### THE PROBLEM
If a line holds the word "rewrite", copy it from the entries.

--- --- ---

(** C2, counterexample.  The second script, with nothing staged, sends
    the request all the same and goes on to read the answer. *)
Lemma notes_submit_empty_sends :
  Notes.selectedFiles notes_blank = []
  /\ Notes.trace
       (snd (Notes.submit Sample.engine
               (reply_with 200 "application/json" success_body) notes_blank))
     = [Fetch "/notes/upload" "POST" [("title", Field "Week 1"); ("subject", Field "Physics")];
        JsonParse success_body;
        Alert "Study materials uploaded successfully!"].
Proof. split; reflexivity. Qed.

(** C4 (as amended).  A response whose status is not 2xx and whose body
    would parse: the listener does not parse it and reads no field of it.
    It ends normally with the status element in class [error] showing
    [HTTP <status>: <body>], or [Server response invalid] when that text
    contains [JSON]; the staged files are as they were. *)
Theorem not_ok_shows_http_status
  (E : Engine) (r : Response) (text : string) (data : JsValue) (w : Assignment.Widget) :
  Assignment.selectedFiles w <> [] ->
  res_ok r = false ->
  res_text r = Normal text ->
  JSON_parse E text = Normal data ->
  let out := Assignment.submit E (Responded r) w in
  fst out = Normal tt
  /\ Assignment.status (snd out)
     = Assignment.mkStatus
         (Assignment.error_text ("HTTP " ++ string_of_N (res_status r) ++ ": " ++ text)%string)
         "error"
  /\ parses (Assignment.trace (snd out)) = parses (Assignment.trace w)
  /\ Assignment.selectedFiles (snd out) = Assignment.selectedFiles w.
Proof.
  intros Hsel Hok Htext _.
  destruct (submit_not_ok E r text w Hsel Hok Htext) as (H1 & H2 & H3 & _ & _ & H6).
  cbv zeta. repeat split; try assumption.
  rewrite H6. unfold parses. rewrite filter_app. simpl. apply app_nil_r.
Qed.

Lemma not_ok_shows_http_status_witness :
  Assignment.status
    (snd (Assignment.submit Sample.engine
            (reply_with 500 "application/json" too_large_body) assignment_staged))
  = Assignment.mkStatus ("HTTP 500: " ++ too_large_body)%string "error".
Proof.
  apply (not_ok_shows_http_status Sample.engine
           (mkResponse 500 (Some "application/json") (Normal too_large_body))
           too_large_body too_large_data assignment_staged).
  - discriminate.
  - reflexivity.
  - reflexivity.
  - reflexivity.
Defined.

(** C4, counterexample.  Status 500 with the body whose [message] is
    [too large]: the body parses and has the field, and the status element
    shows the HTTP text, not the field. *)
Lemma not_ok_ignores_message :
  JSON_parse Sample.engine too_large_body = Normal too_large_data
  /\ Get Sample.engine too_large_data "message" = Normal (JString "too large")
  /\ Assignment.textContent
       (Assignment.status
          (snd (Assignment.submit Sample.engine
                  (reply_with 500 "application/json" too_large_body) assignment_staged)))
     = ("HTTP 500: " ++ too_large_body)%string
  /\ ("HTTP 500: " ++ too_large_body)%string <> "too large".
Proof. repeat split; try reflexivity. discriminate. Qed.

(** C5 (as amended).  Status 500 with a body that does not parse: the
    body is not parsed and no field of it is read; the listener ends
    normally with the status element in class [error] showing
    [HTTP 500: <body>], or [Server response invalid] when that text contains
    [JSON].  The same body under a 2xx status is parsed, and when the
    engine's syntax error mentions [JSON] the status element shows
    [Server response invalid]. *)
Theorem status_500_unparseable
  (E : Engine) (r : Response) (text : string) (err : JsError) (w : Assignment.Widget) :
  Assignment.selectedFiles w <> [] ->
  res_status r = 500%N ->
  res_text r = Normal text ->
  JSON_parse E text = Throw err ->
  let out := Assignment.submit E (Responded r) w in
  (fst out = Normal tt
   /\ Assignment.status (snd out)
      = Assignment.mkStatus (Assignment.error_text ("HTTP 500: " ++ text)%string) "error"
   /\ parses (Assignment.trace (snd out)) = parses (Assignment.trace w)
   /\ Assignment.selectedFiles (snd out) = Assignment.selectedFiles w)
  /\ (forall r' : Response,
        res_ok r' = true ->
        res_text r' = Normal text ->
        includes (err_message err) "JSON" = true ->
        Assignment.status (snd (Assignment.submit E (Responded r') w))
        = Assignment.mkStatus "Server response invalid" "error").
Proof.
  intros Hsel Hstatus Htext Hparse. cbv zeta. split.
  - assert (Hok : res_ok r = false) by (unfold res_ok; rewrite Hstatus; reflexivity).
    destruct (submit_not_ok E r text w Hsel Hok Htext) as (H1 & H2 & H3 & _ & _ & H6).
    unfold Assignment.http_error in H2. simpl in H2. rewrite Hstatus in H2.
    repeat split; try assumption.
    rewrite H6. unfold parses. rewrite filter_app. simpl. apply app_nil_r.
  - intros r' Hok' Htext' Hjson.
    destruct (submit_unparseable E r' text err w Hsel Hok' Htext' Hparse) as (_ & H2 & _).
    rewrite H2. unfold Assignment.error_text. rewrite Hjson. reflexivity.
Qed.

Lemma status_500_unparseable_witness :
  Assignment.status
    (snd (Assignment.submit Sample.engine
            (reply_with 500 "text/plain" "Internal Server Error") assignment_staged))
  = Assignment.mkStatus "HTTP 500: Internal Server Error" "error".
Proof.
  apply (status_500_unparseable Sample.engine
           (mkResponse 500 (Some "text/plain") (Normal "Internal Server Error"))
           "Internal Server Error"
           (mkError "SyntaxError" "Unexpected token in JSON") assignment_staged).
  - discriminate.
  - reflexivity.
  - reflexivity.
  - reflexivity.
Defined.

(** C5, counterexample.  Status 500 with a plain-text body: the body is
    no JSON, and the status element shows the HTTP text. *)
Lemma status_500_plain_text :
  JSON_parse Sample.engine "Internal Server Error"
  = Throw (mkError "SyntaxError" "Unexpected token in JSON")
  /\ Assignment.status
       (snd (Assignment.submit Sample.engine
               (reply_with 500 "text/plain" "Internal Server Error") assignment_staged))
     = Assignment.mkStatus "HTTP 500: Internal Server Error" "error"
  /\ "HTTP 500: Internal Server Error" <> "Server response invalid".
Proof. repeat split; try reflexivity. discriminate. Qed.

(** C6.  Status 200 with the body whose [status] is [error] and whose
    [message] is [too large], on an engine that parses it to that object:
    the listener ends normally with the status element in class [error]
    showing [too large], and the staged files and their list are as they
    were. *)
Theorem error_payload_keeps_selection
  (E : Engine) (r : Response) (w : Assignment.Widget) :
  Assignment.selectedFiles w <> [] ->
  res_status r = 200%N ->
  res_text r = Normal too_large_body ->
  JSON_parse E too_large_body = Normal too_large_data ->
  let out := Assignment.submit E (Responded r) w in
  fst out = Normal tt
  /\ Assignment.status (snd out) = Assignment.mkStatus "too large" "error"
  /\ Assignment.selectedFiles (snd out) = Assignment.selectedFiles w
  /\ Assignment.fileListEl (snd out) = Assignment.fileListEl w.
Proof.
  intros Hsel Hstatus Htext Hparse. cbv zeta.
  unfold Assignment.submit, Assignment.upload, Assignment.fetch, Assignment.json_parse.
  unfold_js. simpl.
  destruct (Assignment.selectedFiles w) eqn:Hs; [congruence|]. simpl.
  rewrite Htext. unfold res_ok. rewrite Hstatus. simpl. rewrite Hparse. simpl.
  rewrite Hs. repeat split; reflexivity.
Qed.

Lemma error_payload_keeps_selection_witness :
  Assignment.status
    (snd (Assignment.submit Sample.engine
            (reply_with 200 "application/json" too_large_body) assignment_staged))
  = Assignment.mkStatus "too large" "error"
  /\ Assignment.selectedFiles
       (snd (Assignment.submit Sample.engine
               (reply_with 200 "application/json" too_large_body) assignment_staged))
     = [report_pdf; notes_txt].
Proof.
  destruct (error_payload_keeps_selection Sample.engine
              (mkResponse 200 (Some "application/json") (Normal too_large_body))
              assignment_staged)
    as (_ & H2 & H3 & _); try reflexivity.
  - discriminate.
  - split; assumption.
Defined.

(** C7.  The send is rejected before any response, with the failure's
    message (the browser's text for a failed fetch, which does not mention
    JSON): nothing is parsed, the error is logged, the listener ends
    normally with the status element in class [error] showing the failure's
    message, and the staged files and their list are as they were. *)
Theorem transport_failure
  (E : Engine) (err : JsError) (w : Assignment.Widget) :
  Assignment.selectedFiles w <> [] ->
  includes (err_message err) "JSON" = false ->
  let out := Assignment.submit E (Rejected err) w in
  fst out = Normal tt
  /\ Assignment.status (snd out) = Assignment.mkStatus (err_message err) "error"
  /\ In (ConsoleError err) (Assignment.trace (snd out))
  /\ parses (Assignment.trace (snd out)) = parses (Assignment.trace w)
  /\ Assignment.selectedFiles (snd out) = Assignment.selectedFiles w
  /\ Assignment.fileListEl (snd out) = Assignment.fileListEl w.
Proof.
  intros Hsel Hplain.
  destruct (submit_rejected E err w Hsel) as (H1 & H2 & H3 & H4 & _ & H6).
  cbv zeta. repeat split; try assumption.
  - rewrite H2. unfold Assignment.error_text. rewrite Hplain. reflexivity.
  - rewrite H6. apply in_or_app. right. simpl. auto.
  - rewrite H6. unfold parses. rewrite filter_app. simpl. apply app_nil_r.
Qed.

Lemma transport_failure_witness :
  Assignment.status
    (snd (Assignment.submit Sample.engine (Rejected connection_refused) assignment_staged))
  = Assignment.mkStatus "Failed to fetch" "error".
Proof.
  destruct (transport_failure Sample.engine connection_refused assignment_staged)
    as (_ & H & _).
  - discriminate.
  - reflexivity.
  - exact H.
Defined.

--- --- ---

### FINISHED EXERCISE
  rewrite H6. unfold parses. rewrite filter_app. simpl. apply app_nil_r.
  - assert (Hok : res_ok r = false) by (unfold res_ok; rewrite Hstatus; reflexivity).
    unfold Assignment.http_error in H2. simpl in H2. rewrite Hstatus in H2.
    rewrite H6. unfold parses. rewrite filter_app. simpl. apply app_nil_r.
    rewrite H2. unfold Assignment.error_text. rewrite Hjson. reflexivity.
  rewrite Htext. unfold res_ok. rewrite Hstatus. simpl. rewrite Hparse. simpl.
  rewrite Hs. repeat split; reflexivity.
  - rewrite H2. unfold Assignment.error_text. rewrite Hplain. reflexivity.
  - rewrite H6. apply in_or_app. right. simpl. auto.
  - rewrite H6. unfold parses. rewrite filter_app. simpl. apply app_nil_r.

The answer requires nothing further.